Applications of Machine Learning in Real World
Applications of Machine Learning:
1. Software: Machine learning is widely used in software to enable an improved experience for the user. With some packages, the software is learning about the user’s behaviour after its first use. After the software has been in use for some time, it predicts what the user wants to do.
2. Spam Detection: For all the junk mail that gets caught, there’s a good chance a Bayesian classification filter is doing the work to catch it. Since the early days of SpamAssassin to Google’s work in Google Mail, there’s been some form of learning to figure out whether a message is good or bad.
Spam detection is one of the classic uses of machine learning, and over time the algorithms have gotten better and better. Think about the e-mail program that you use. When it sees a message it thinks is junk, it asks you to confirm whether it is junk or isn’t. If you decide that the message is spam, the system learns from that message and the experience. Future messages will, hopefully, be treated correctly from then on.
3. Voice Recognition: Apple’s Siri service which is on many iOS devices is another example of software machine learning. You ask Siri a question, and it works out what you want to do. The result might be sending a tweet or a text message or setting a calendar appointment. If Siri can’t work out what you’re asking of it, it performs a Google search on the phrase you said. Siri is an impressive service that uses a device and cloud-based statistical model to analyze your phrase and the order of the words in it to come up with a resulting action for the device to perform.
4. Stock Trading: There are lots of platforms that aim to help users make better stock trades.
These platforms have to do a large amount of analysis and computation to make recommendations. From a machine learning perspective, decisions are being made for you on whether to buy or sell a stock at the current price. It takes into account the historical opening and closing prices and the buy and sells volumes of that stock.
5. Robotics: Using machine learning, robots can acquire skills or learn to adapt to the environment in which they are working. Robots can acquire skills such as object placement, grasping objects, and locomotion skills through either automated learning or learning via human intervention. With the increasing amount of sensors within robotics, other algorithms could be employed outside of the robot for further analysis.
6. Medicine and Healthcare: The race is on for machine learning to be used in healthcare analytics. Several startups are looking at the advantages of using machine learning with Big Data to provide healthcare professionals with better-informed data to enable them to make better decisions.
IBM’s famed Watson supercomputer once used to win the television quiz program Jeopardy against two human contestants is being used to help doctors.

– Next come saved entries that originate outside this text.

(** * PyDocSmith [common.py]: docstring model and PEP 257 normalisation

    A shallow embedding of [src/PyDocSmith/common.py]: the keyword
    tables, the [DocstringMeta] class family, the [Docstring] aggregate
    with its derived views, and [format_docstring_to_pep257], together
    with the part of Python's [str] and [textwrap] that the latter calls.

    Python [str] values are modelled as [string]; a character stands for
    the code point of the same number (U+0000 to U+00FF).  Python [int]
    is [Z].  Optional attributes are [option]. *)

From Stdlib Require Import ZArith Ascii String List Bool Lia.
From stdpp Require Import base decidable option list gmap strings.

Local Open Scope string_scope.
Local Open Scope list_scope.
Local Open Scope Z_scope.

(** ** Keyword tables (common.py, lines 6-21) *)

Module Keywords.

Definition PARAM_KEYWORDS : gset string :=
  {[ "param"; "parameter"; "arg"; "argument"; "attribute"; "key";
     "keyword"; "note" ]}.
Definition RAISES_KEYWORDS : gset string :=
  {[ "raises"; "raise"; "except"; "exception" ]}.
Definition DEPRECATION_KEYWORDS : gset string :=
  {[ "deprecation"; "deprecated" ]}.
Definition RETURNS_KEYWORDS : gset string := {[ "return"; "returns" ]}.
Definition YIELDS_KEYWORDS : gset string := {[ "yield"; "yields" ]}.
Definition EXAMPLES_KEYWORDS : gset string := {[ "example"; "examples" ]}.
Definition NOTES_KEYWORDS : gset string := {[ "note"; "notes" ]}.

(** The seven tables, in the order of the source. *)
Definition tables : list (gset string) :=
  [ PARAM_KEYWORDS; RAISES_KEYWORDS; DEPRECATION_KEYWORDS; RETURNS_KEYWORDS;
    YIELDS_KEYWORDS; EXAMPLES_KEYWORDS; NOTES_KEYWORDS ].

(** [str.islower]-style check restricted to what the tables need: every
    character is one of [a]..[z]. *)
Definition is_lower_letter (c : ascii) : bool :=
  (97 <=? Z.of_nat (nat_of_ascii c)) && (Z.of_nat (nat_of_ascii c) <=? 122).

Fixpoint all_lower (s : string) : bool :=
  match s with
  | EmptyString => true
  | String c s' => is_lower_letter c && all_lower s'
  end.

End Keywords.

(** ** Enumerations (lines 28-43) *)

Inductive DocstringStyle := REST | GOOGLE | NUMPYDOC | EPYDOC | AUTO.

Definition DocstringStyle_value (s : DocstringStyle) : Z :=
  match s with
  | REST => 1 | GOOGLE => 2 | NUMPYDOC => 3 | EPYDOC => 4 | AUTO => 255
  end.

Inductive RenderingStyle := COMPACT | CLEAN | EXPANDED.

Definition RenderingStyle_value (s : RenderingStyle) : Z :=
  match s with COMPACT => 1 | CLEAN => 2 | EXPANDED => 3 end.

(** ** The [DocstringMeta] class family (lines 46-166)

    One constructor per class; the arguments are the instance attributes
    each [__init__] sets, in the order of its parameters.  [MetaBase] is
    a direct instance of [DocstringMeta]. *)

Inductive DocstringMeta :=
| MetaBase (args : list string) (description : option string)
| DocstringParam (args : list string) (description : option string)
    (arg_name : string) (type_name : option string)
    (is_optional : option bool) (default : option string)
| DocstringReturns (args : list string) (description : option string)
    (type_name : option string) (is_generator : bool)
    (return_name : option string)
| DocstringRaises (args : list string) (description : option string)
    (type_name : option string)
| DocstringDeprecated (args : list string) (description : option string)
    (version : option string)
| DocstringExample (args : list string) (snippet : option string)
    (description : option string)
| DocstringNote (args : list string) (snippet : option string)
    (description : option string).

(** The class of an instance, as [isinstance] sees it. *)
Inductive MetaClass :=
  CMeta | CParam | CReturns | CRaises | CDeprecated | CExample | CNote.

Definition class_of (m : DocstringMeta) : MetaClass :=
  match m with
  | MetaBase _ _ => CMeta
  | DocstringParam _ _ _ _ _ _ => CParam
  | DocstringReturns _ _ _ _ _ => CReturns
  | DocstringRaises _ _ _ => CRaises
  | DocstringDeprecated _ _ _ => CDeprecated
  | DocstringExample _ _ _ => CExample
  | DocstringNote _ _ _ => CNote
  end.

Definition MetaClass_eqb (a b : MetaClass) : bool :=
  match a, b with
  | CMeta, CMeta | CParam, CParam | CReturns, CReturns | CRaises, CRaises
  | CDeprecated, CDeprecated | CExample, CExample | CNote, CNote => true
  | _, _ => false
  end.

(** [isinstance(item, cls)] for one of the six subclasses (none of them
    has a subclass of its own in the module). *)
Definition isinstance (item : DocstringMeta) (cls : MetaClass) : bool :=
  MetaClass_eqb (class_of item) cls.

Module Meta.

Definition args (m : DocstringMeta) : list string :=
  match m with
  | MetaBase a _ | DocstringParam a _ _ _ _ _ | DocstringReturns a _ _ _ _
  | DocstringRaises a _ _ | DocstringDeprecated a _ _
  | DocstringExample a _ _ | DocstringNote a _ _ => a
  end.

Definition description (m : DocstringMeta) : option string :=
  match m with
  | MetaBase _ d | DocstringParam _ d _ _ _ _ | DocstringReturns _ d _ _ _
  | DocstringRaises _ d _ | DocstringDeprecated _ d _
  | DocstringExample _ _ d | DocstringNote _ _ d => d
  end.

(** [arg_name] is [None] on every class but [DocstringParam]. *)
Definition arg_name (m : DocstringMeta) : option string :=
  match m with
  | DocstringParam _ _ n _ _ _ => Some n
  | _ => None
  end.

(** The remaining attributes exist only on some classes: the outer
    [option] says whether the instance has the attribute. *)
Definition type_name (m : DocstringMeta) : option (option string) :=
  match m with
  | DocstringParam _ _ _ t _ _ | DocstringReturns _ _ t _ _
  | DocstringRaises _ _ t => Some t
  | _ => None
  end.

Definition is_optional (m : DocstringMeta) : option (option bool) :=
  match m with DocstringParam _ _ _ _ o _ => Some o | _ => None end.

Definition default (m : DocstringMeta) : option (option string) :=
  match m with DocstringParam _ _ _ _ _ d => Some d | _ => None end.

Definition is_generator (m : DocstringMeta) : option bool :=
  match m with DocstringReturns _ _ _ g _ => Some g | _ => None end.

Definition return_name (m : DocstringMeta) : option (option string) :=
  match m with DocstringReturns _ _ _ _ r => Some r | _ => None end.

Definition version (m : DocstringMeta) : option (option string) :=
  match m with DocstringDeprecated _ _ v => Some v | _ => None end.

Definition snippet (m : DocstringMeta) : option (option string) :=
  match m with
  | DocstringExample _ s _ | DocstringNote _ s _ => Some s
  | _ => None
  end.

(** [meta.description = d] *)
Definition set_description (d : option string) (m : DocstringMeta)
  : DocstringMeta :=
  match m with
  | MetaBase a _ => MetaBase a d
  | DocstringParam a _ n t o df => DocstringParam a d n t o df
  | DocstringReturns a _ t g r => DocstringReturns a d t g r
  | DocstringRaises a _ t => DocstringRaises a d t
  | DocstringDeprecated a _ v => DocstringDeprecated a d v
  | DocstringExample a s _ => DocstringExample a s d
  | DocstringNote a s _ => DocstringNote a s d
  end.

(** [meta.args = a] *)
Definition set_args (a : list string) (m : DocstringMeta) : DocstringMeta :=
  match m with
  | MetaBase _ d => MetaBase a d
  | DocstringParam _ d n t o df => DocstringParam a d n t o df
  | DocstringReturns _ d t g r => DocstringReturns a d t g r
  | DocstringRaises _ d t => DocstringRaises a d t
  | DocstringDeprecated _ d v => DocstringDeprecated a d v
  | DocstringExample _ s d => DocstringExample a s d
  | DocstringNote _ s d => DocstringNote a s d
  end.

End Meta.

(** ** The [Docstring] class (lines 169-234) *)

Record Docstring := mkDocstring {
  short_description : option string;
  long_description : option string;
  blank_after_short_description : bool;
  blank_after_long_description : bool;
  meta : list DocstringMeta;
  style : option DocstringStyle
}.

(** [Docstring.__init__(self, style=None)] *)
Definition Docstring_init (style : option DocstringStyle) : Docstring :=
  {| short_description := None;
     long_description := None;
     blank_after_short_description := false;
     blank_after_long_description := false;
     meta := [];
     style := style |}.

(** [[item for item in items if isinstance(item, cls)]] *)
Fixpoint instances_of (cls : MetaClass) (items : list DocstringMeta)
  : list DocstringMeta :=
  match items with
  | [] => []
  | item :: rest =>
      if isinstance item cls then item :: instances_of cls rest
      else instances_of cls rest
  end.

(** [for item in items: if isinstance(item, cls): return item] followed
    by [return None]. *)
Fixpoint first_instance_of (cls : MetaClass) (items : list DocstringMeta)
  : option DocstringMeta :=
  match items with
  | [] => None
  | item :: rest =>
      if isinstance item cls then Some item else first_instance_of cls rest
  end.

Definition params (self : Docstring) := instances_of CParam (meta self).
Definition raises (self : Docstring) := instances_of CRaises (meta self).
Definition returns (self : Docstring) := first_instance_of CReturns (meta self).
Definition many_returns (self : Docstring) := instances_of CReturns (meta self).
Definition deprecation (self : Docstring) :=
  first_instance_of CDeprecated (meta self).
Definition examples (self : Docstring) := instances_of CExample (meta self).
Definition notes (self : Docstring) := instances_of CNote (meta self).

(** ** The part of Python's [str] used by the module *)

Module PyStr.

Definition ord (c : ascii) : Z := Z.of_N (N_of_ascii c).

Definition in_range (lo hi : Z) (c : ascii) : bool :=
  (lo <=? ord c) && (ord c <=? hi).

(** [len(s)] *)
Definition len (s : string) : Z := Z.of_nat (String.length s).

(** [c.isspace()]: the white space of [str.strip()] with no argument.
    Below U+0100 these are U+0009..U+000D, U+001C..U+0020, U+0085 and
    U+00A0. *)
Definition isspace (c : ascii) : bool :=
  in_range 9 13 c || in_range 28 32 c || (ord c =? 133) || (ord c =? 160).

(** [s.lstrip()] *)
Fixpoint lstrip (s : string) : string :=
  match s with
  | EmptyString => EmptyString
  | String c s' => if isspace c then lstrip s' else s
  end.

(** [s.rstrip()] *)
Fixpoint rstrip (s : string) : string :=
  match s with
  | EmptyString => EmptyString
  | String c s' =>
      match rstrip s' with
      | EmptyString => if isspace c then EmptyString else String c EmptyString
      | r => String c r
      end
  end.

(** [s.strip()] *)
Definition strip (s : string) : string := rstrip (lstrip s).

(** [s.split(sep)] for a separator of one character.  The result is
    never empty: [''.split(sep) == ['']]. *)
Fixpoint split (sep : ascii) (s : string) : list string :=
  match s with
  | EmptyString => [EmptyString]
  | String c s' =>
      if Ascii.eqb c sep then EmptyString :: split sep s'
      else match split sep s' with
           | piece :: pieces => String c piece :: pieces
           | [] => [String c EmptyString]
           end
  end.

(** [sep.join(pieces)] *)
Definition join (sep : string) (pieces : list string) : string :=
  String.concat sep pieces.

Fixpoint take (n : nat) (s : string) : string :=
  match n, s with
  | S n', String c s' => String c (take n' s')
  | _, _ => EmptyString
  end.

Fixpoint drop (n : nat) (s : string) : string :=
  match n, s with
  | S n', String _ s' => drop n' s'
  | _, _ => s
  end.

(** A slice bound, as Python normalises it: a negative bound counts from
    the end, and the result is clipped to [0 .. len(s)]. *)
Definition slice_index (s : string) (i : Z) : nat :=
  Z.to_nat (if i <? 0 then Z.max 0 (i + len s) else Z.min i (len s)).

(** [s[:stop]] and [s[start:]] *)
Definition slice_to (s : string) (stop : Z) : string :=
  take (slice_index s stop) s.
Definition slice_from (s : string) (start : Z) : string :=
  drop (slice_index s start) s.

(** The highest index [i] of [s], counted from [pos], with
    [lo <= i < hi] and [s[i] == c]; [found] when there is none. *)
Fixpoint rfind_scan (c : ascii) (lo hi : nat) (pos : nat) (s : string)
  (found : Z) : Z :=
  match s with
  | EmptyString => found
  | String x s' =>
      rfind_scan c lo hi (S pos) s'
        (if (lo <=? pos)%nat && (pos <? hi)%nat && Ascii.eqb x c
         then Z.of_nat pos else found)
  end.

(** [s.rfind(c, start, stop)] for a character [c]: the highest index in
    [s[start:stop]] where [c] occurs, or [-1]. *)
Definition rfind (s : string) (c : ascii) (start stop : Z) : Z :=
  rfind_scan c (slice_index s start) (slice_index s stop) 0 s (-1).

(** [any(x != c for x in s)] *)
Fixpoint any_other_than (c : ascii) (s : string) : bool :=
  match s with
  | EmptyString => false
  | String x s' => negb (Ascii.eqb x c) || any_other_than c s'
  end.

Fixpoint spaces (n : nat) : string :=
  match n with
  | O => EmptyString
  | S n' => String " " (spaces n')
  end.

(** [s.expandtabs(tabsize)], at column [col] of the current line: a tab
    becomes the spaces up to the next multiple of [tabsize] (none when
    [tabsize <= 0]); a line feed or carriage return resets the column. *)
Fixpoint expandtabs_from (tabsize : Z) (col : Z) (s : string) : string :=
  match s with
  | EmptyString => EmptyString
  | String c s' =>
      if Ascii.eqb c "009" then
        if 0 <? tabsize then
          let incr := tabsize - col mod tabsize in
          spaces (Z.to_nat incr) +:+ expandtabs_from tabsize (col + incr) s'
        else expandtabs_from tabsize col s'
      else
        String c
          (expandtabs_from tabsize
             (if Ascii.eqb c "010" || Ascii.eqb c "013" then 0 else col + 1)
             s')
  end.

Using Watson as a service on the cloud, doctors can access learning on millions of pages of medical research and hundreds of thousands of pieces of information on medical evidence.
7. Advertising: For as long as products have been manufactured and services have been offered,
companies have been trying to influence people to buy their products. Since 1995, the Internet has given marketers the chance to advertise directly to our screens without needing television or large print campaigns. Remember the thought of cookies being on our computers with the potential to track us? The race to disable cookies from browsers and control who saw our habits was big news at the time.
8. Retail and E-Commerce:
Machine learning is heavily used in retail, both in e-commerce and brick-and-mortar retail. At a high level, the obvious use case is the loyalty card. Retailers that issue loyalty cards often struggle to make sense of the data that’s coming back to them.
9. Gaming Analytics: We’ve already established that checkers is a good candidate for machine learning. Do you remember those old chess computer games with real plastic pieces? The human player made a move and then the computer made a move. Well, that’s a case of machine learning planning algorithms in action. Fast-forward a few decades to today when the console market is pumping out analytics data every time you play your favourite game.
Microsoft has spent time studying the data from Halo 3 to see how players perform on certain levels and also to figure out when players are using cheats. Fixes have been created based on the analysis of data coming back from the consoles.
10. Internet of Things: Connected devices that can collate all manner of data are sprouting up all over the place. Device-to-device communication is hardly new, but it hadn’t hit the public mind until fairly recently. With the low cost of manufacture and distribution, now devices are used in the home just as much as they are in the industry.
Uses include home automation, shopping, and smart meters for measuring energy consumption. These things are in their infancy, and there’s still a lot of concern about the security aspects of these devices. In the same way, mobile device location is a concern, companies can pinpoint devices by their unique IDs and eventually, associate them with a user.